Oracle Database - Enterprise Edition - Version 9.2.0.1 and later
Information in this document applies to any platform.

Purpose

Purpose: Understanding and Troubleshooting Instance Evictions.

Symptoms of an instance eviction: Instance terminates with ORA-29740, Instance Abort, Instance Kill

Troubleshooting Steps

Background

What is an instance eviction?

A RAC database has several instances.
In an instance eviction, one or more instances are suddenly aborted ("evicted").
The decision to evict these instance(s) is by mutual consensus of all the instances.

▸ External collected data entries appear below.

Definition group_of (peer profile : string) (out : list ForwardRule) : peerRuleSet :=
  mkRuleSet peer profile (map forward_rule out) (map fr_ID out) (map fr_LocalPort out).

(** The entry of a key: there is one for exactly the peers and profiles of the enabled
    rules that name the device, and it holds its own rules in their order. *)
Definition group_entry (d : string) (rules : list ForwardRule) (peer profile : string) (g : option peerRuleSet) : Prop :=
  (g = None /\ (forall r, r ∈ rules -> ~ outgoing d peer profile r /\ ~ incoming d peer profile r)) \/
  (g = Some (group_of peer profile (filter (outgoing d peer profile) rules)) /\
   exists r, r ∈ rules /\ (outgoing d peer profile r \/ incoming d peer profile r)).

Lemma group_entry_skip d rules r peer profile g : ~ outgoing d peer profile r -> ~ incoming d peer profile r ->
  group_entry d rules peer profile g -> group_entry d (rules ++ [r]) peer profile g.
Proof.
  intros Ho Hi [[-> H]|[-> (x & Hx & H)]]; [left|right]; split.
  - done.
  - intros x [Hx| ->%list_elem_of_singleton]%elem_of_app; [by apply H|done].
  - rewrite filter_app, filter_cons_False by done. by rewrite app_nil_r.
  - exists x. split; [apply elem_of_app; by left|done].
Qed.

Ltac not_rule := unfold outgoing, incoming; let H := fresh in intros H; destruct_and! H; subst; (done || congruence || tauto).

Lemma groups_spec d rules peer profile : Forall rule_ok rules -> x00 ∉ bytes_of peer -> valid_profile profile ->
  group_entry d rules peer profile (groupRulesByPeer d rules !! tunnelGroupKey peer profile).
Proof.
  intros Hok Hp Hv. induction rules as [|r rules IH] using rev_ind.
  { left. split; [done|]. intros r Hr. by apply elem_of_nil in Hr. }
  apply Forall_app in Hok as [Hok [Hr _]%Forall_cons]. specialize (IH Hok).
  unfold groupRulesByPeer in *. rewrite fold_left_app. cbn [fold_left]. set (g := fold_left (group_rule d) rules ∅) in *.
  pose proof (rule_ok_profile r Hr) as Hv'. destruct Hr as (_ & Hs & Ht & Hst & _). unfold group_rule.
  destruct (fr_Enabled r) eqn:En; cbn [negb].
  2: { apply group_entry_skip; [not_rule..|done]. }
  set (p := NormalizeProfile (fr_Profile r)) in *. case_decide as D1.
  - destruct (decide (fr_TargetID r = peer /\ p = profile)) as [[<- <-]|Hne].
    + rewrite lookup_insert_eq. right. split; [|exists r; split; [set_solver|left; by split_and!]].
      rewrite filter_app, filter_cons_True by (by split_and!). unfold group_of. rewrite !map_app. f_equal.
      destruct IH as [[-> H]|[-> _]]; [|done]. cbn.
      assert (F : filter (outgoing d (fr_TargetID r) p) rules = []).
      { destruct (filter _ rules) as [|x l] eqn:E; [done|].
        assert (Hx : x ∈ filter (outgoing d (fr_TargetID r) p) rules) by (rewrite E; by left).
        apply list_elem_of_filter in Hx as [Ho Hx]. by destruct (H x Hx). }
      by rewrite F.
    + rewrite lookup_insert_ne by (intros E; apply Hne; by apply group_key_inj in E).
      apply group_entry_skip; [not_rule|not_rule|done].
  - case_decide as D2.
    + destruct (decide (fr_SourceID r = peer /\ p = profile)) as [[<- <-]|Hne].
      * assert (Ho : ~ outgoing d (fr_SourceID r) p r) by not_rule.
        right. rewrite filter_app, filter_cons_False, app_nil_r by done. split.
        -- destruct IH as [[E H]|[E _]]; [|by rewrite E]. rewrite E, lookup_insert_eq.
           destruct (filter (outgoing d (fr_SourceID r) p) rules) as [|x l] eqn:F; [done|].
           assert (Hx : x ∈ filter (outgoing d (fr_SourceID r) p) rules) by (rewrite F; by left).
           apply list_elem_of_filter in Hx as [Hx1 Hx2]. by destruct (H x Hx2).
        -- exists r. split; [set_solver|right; by split_and!].
      * apply group_entry_skip; [not_rule|not_rule|].
        destruct (g !! tunnelGroupKey (fr_SourceID r) p); [done|].
        rewrite lookup_insert_ne by (intros E; apply Hne; by apply group_key_inj in E). done.
    + apply group_entry_skip; [not_rule|not_rule|done].
Qed.

(** Every key of the groups is that of a peer and profile of a rule. *)
Lemma groups_keys d rules key set : Forall rule_ok rules -> groupRulesByPeer d rules !! key = Some set ->
  exists r peer, r ∈ rules /\ x00 ∉ bytes_of peer /\ key = tunnelGroupKey peer (NormalizeProfile (fr_Profile r)) /\
    rule_ok r.
Proof.
  intros Hok. revert set. unfold groupRulesByPeer. induction rules as [|r rules IH] using rev_ind; intros set; [cbn; by intros F%lookup_empty_Some|].
  apply Forall_app in Hok as [Hok [Hr _]%Forall_cons]. specialize (IH Hok). rewrite fold_left_app. cbn [fold_left].
  set (g := fold_left (group_rule d) rules ∅) in *.
  assert (HI : g !! key = Some set -> exists r0 peer, r0 ∈ rules ++ [r] /\ x00 ∉ bytes_of peer /\
    key = tunnelGroupKey peer (NormalizeProfile (fr_Profile r0)) /\ rule_ok r0).
  { intros (r0 & peer & H1 & H2)%IH. exists r0, peer. split; [set_solver|done]. }
  pose proof Hr as (_ & Hs & Ht & _). unfold group_rule. destruct (negb _); [done|]. case_decide.
  - destruct (decide (tunnelGroupKey (fr_TargetID r) (NormalizeProfile (fr_Profile r)) = key)) as [<-|];
      [|intros HL; apply HI; by rewrite lookup_insert_ne in HL]. intros _. exists r, (fr_TargetID r). split; [set_solver|done].
  - case_decide; [|done]. destruct (g !! tunnelGroupKey (fr_SourceID r) _) eqn:E; [done|].
    destruct (decide (tunnelGroupKey (fr_SourceID r) (NormalizeProfile (fr_Profile r)) = key)) as [<-|];
      [|intros HL; apply HI; by rewrite lookup_insert_ne in HL]. intros _. exists r, (fr_SourceID r). split; [set_solver|done].
Qed.

Lemma rule_parts_group peer profile out : rule_parts (group_of peer profile out) = map (fun r => (fr_ID r, forward_rule r)) out.
Proof.
  unfold rule_parts, group_of. cbn. apply list_eq. intros i. rewrite list_lookup_imap.
  change (map ?f ?l) with (f <$> l). rewrite !list_lookup_fmap. by destruct (out !! i).
Qed.

(** The group of a key: its peer and profile, and its rules all clean. *)
Lemma groups_at d rules key set : Forall rule_ok rules -> groupRulesByPeer d rules !! key = Some set ->
  exists peer profile, x00 ∉ bytes_of peer /\ valid_profile profile /\ key = tunnelGroupKey peer profile /\
    set = group_of peer profile (filter (outgoing d peer profile) rules) /\ Forall sig_clean (set_Forward set).
Proof.
  intros Hok H. destruct (groups_keys d rules key set Hok H) as (r & peer & Hr & Hp & -> & Hrok).
  pose proof (rule_ok_profile r Hrok) as Hv.
  exists peer, (NormalizeProfile (fr_Profile r)). split_and!; try done.
  - destruct (groups_spec d rules peer _ Hok Hp Hv) as [[E _]|[E _]]; rewrite H in E; [done|by injection E].
  - destruct (groups_spec d rules peer _ Hok Hp Hv) as [[E _]|[E _]]; rewrite H in E; [done|]. injection E as ->.
    cbn. apply Forall_forall. intros x Hx%list_elem_of_fmap. destruct Hx as (y & -> & [_ Hy]%list_elem_of_filter).
    rewrite Forall_forall in Hok. by apply Hok.
Qed.
End Groups.
(** Inversion of a successful run through [bind], [lift] and [obind] *)
Lemma bind_ret {A B} (c : M A) (k : A -> M B) t b t' :
  bind c k t = Ret (b, t') ->
  exists a t1, c t = Ret (a, t1) /\ k a t1 = Ret (b, t').
Proof.
  unfold bind. destruct (c t) as [[a t1] | |]; try discriminate.
  intros H. now exists a, t1.
Qed.

Lemma lift_ret {A} (c : outcome A) t a t' :
  lift c t = Ret (a, t') -> c = Ret a /\ t' = t.
Proof.
  unfold lift. destruct c; try discriminate. now intros [= <- <-].
Qed.

Lemma obind_ret {A B} (c : outcome A) (k : A -> outcome B) b :
  obind c k = Ret b -> exists a, c = Ret a /\ k a = Ret b.
Proof.
  destruct c as [a | |]; try discriminate. intros H. now exists a.
Qed.

Lemma ret_ret {A} (a b : A) t t' : ret a t = Ret (b, t') -> a = b /\ t = t'.
Proof. unfold ret. now intros [= <- <-]. Qed.

Lemma mod_ret a n x : mod_ a n = Ret x -> n <> 0 /\ x = a mod n.
Proof.
  unfold mod_. destruct (Z.eqb_spec n 0); [discriminate |].
  now intros [= <-].
Qed.

End Runtime.

(** Break a hypothesis that says a monadic run returned into its steps. *)
Ltac run_inv H :=
  let a := fresh "a" in
  let t := fresh "t" in
  let H1 := fresh "Hrun" in
  let E := fresh "E" in
  lazymatch type of H with
  | bind _ _ _ = Ret _ =>
      apply bind_ret in H; destruct H as (a & t & H1 & H); cbv beta in H
  | lift _ _ = Ret _ =>
      apply lift_ret in H; destruct H as (H & E); subst
  | obind _ _ = Ret _ =>
      apply obind_ret in H; destruct H as (a & H1 & H); cbv beta in H
  | ret _ _ = Ret _ =>
      apply ret_ret in H; destruct H as (H & E); subst
  end.
(** * The Planet-Level Global Digital Twin dashboard (app.py)

    A shallow embedding of the Streamlit script [app.py]: the six fetchers,
    the four guarded render blocks that fill the list [graphs], the digest
    aggregation [summary_input], and the six "agent" summarizers.

    The script talks to collaborators that are not part of the repository
    (HTTP endpoints, pandas, Streamlit and its chart libraries, the
    transformers pipeline).  They are gathered in a record [World]; every
    theorem below holds for every world. *)

From Stdlib Require Import String Ascii.
From Stdlib Require Import List ZArith NArith Bool Lia PeanoNat.
Import ListNotations.
Open Scope list_scope.

Set Implicit Arguments.
Set Warnings "-register-all".

(* ================================================================= *)
(** ** Python strings *)

(** A Python [str] is a sequence of Unicode code points. *)
Definition char := N.
Definition str := list char.

(** An ASCII literal of the source, as a [str]. *)
Definition lit (s : string) : str := map N_of_ascii (list_ascii_of_string s).

Fixpoint str_eqb (a b : str) : bool :=
  match a, b with
  | [], [] => true
  | x :: a', y :: b' => N.eqb x y && str_eqb a' b'
  | _, _ => false
  end.

Fixpoint starts_with (p s : str) : bool :=
  match p, s with
  | [], _ => true
  | x :: p', y :: s' => N.eqb x y && starts_with p' s'
  | _ :: _, [] => false
  end.

(** [k in s] on two strings: substring test. *)
Fixpoint is_substring (k s : str) : bool :=
  starts_with k s ||
  match s with
  | [] => false
  | _ :: s' => is_substring k s'
  end.

(** [sep.join(l)]. *)
Fixpoint str_join (sep : str) (l : list str) : str :=
  match l with
  | [] => []
  | [x] => x
  | x :: rest => x ++ sep ++ str_join sep rest
  end.

(** [s.removeprefix(p)] when [s] starts with [p]; [None] when it does not. *)
Fixpoint strip_prefix (p s : str) : option str :=
  match p, s with
  | [], _ => Some s
  | x :: p', y :: s' => if N.eqb x y then strip_prefix p' s' else None
  | _ :: _, [] => None
  end.

(** Decimal digits of a natural number, and [format(z, ",")] on an [int]:
    sign, then the digits in groups of three separated by commas. *)
Definition digit_char (d : N) : char := (48 + d)%N.

Fixpoint digits_rev (fuel : nat) (n : N) : list N :=
  match fuel with
  | O => []
  | S fuel' =>
      if (n <? 10)%N then [n]
      else (n mod 10)%N :: digits_rev fuel' (n / 10)%N
  end.

(** Least-significant digit first; [N.size_nat n] digits of fuel suffice
    since every decimal digit carries more than one bit. *)
Definition decimal_rev (n : N) : list N := digits_rev (S (N.size_nat n)) n.

Definition decimal (n : N) : str := map digit_char (rev (decimal_rev n)).

(** [ds] and the result are least-significant first; [k] counts the digits
    already written in the current group. *)
Fixpoint group3 (ds : list N) (k : nat) : list char :=
  match ds with
  | [] => []
  | d :: ds' =>
      if Nat.eqb k 3 then 44%N :: digit_char d :: group3 ds' 1
      else digit_char d :: group3 ds' (S k)
  end.

Definition format_int_comma (z : Z) : str :=
  (if (z <? 0)%Z then [45%N] else []) ++ rev (group3 (decimal_rev (Z.abs_N z)) 0).

Definition format_int (z : Z) : str :=
  (if (z <? 0)%Z then [45%N] else []) ++ decimal (Z.abs_N z).

(* ================================================================= *)
(** ** Python values, exceptions *)

(** An IEEE-754 binary64, by its bit pattern. *)
Definition float64 := N.

(** What [response.json()] can return (and what the summarization pipeline
    returns): the Python image of a JSON document.  A [dict] keeps its
    insertion order; its keys are strings and are pairwise different. *)
Inductive value : Type :=
| VNone
| VBool (b : bool)
| VInt (z : Z)
| VFloat (f : float64)
| VStr (s : str)
| VList (l : list value)
| VDict (d : list (str * value)).

Inductive exn : Type :=
| KeyError
| IndexError
| TypeError
| ValueError
| ConnectionError      (* requests.exceptions.RequestException, any transport failure *)
| JSONDecodeError      (* requests.exceptions.JSONDecodeError: the body is not JSON *)
| LibraryError (code : N).  (* raised inside an external library *)

Inductive result (A : Type) : Type :=
| Ok (a : A)
| Raise (e : exn).
Arguments Ok {A} a.
Arguments Raise {A} e.

Fixpoint lookup (k : str) (d : list (str * value)) : option value :=
  match d with
  | [] => None
  | (k', v) :: d' => if str_eqb k' k then Some v else lookup k d'
  end.

Definition is_some {A} (o : option A) : bool :=
  match o with Some _ => true | None => false end.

Why do instances get evicted?

Prevent problems from occuring that would affect the entire clustered database.
Evict an unresponsive instance instead of allowing cluster-wide hang to occur
Evict an instance which can't communicate with other instances to avoid a "split brain" situation - in other words, to preserve cluster consistency.

How can I tell that I have had an instance eviction?

The instance will be shut down abruptly.

In most cases, the alert log will contain this message:

ORA-29740: evicted by instance number , group incarnation

In a few cases, the ORA-29740 message will not be present, and this message will show instead:

"Received an instance abort message from instance 1"

What is the most common cause of instance evictions?

The most common reason is a communications failure.
The Oracle background processes communicate with each other across the private interconnect.
If other instances cannot communicate with one instance, an instance is evicted
This is known as a Communications reconfiguration.
Chief causes of the communications failure: Network issues, OS Load issues

Key files for troubleshooting instance evictions

1. Alert log from each instance.
2. LMON trace file from each instance.

Steps to diagnose instance evictions

1. Look in the alert logs from all instances for eviction message.
2. For ora-29740, check the lmon traces for eviction reason.
3. Review alert logs for additional information.
4. Checks to carry out based on the findings of steps 1, 2, 3.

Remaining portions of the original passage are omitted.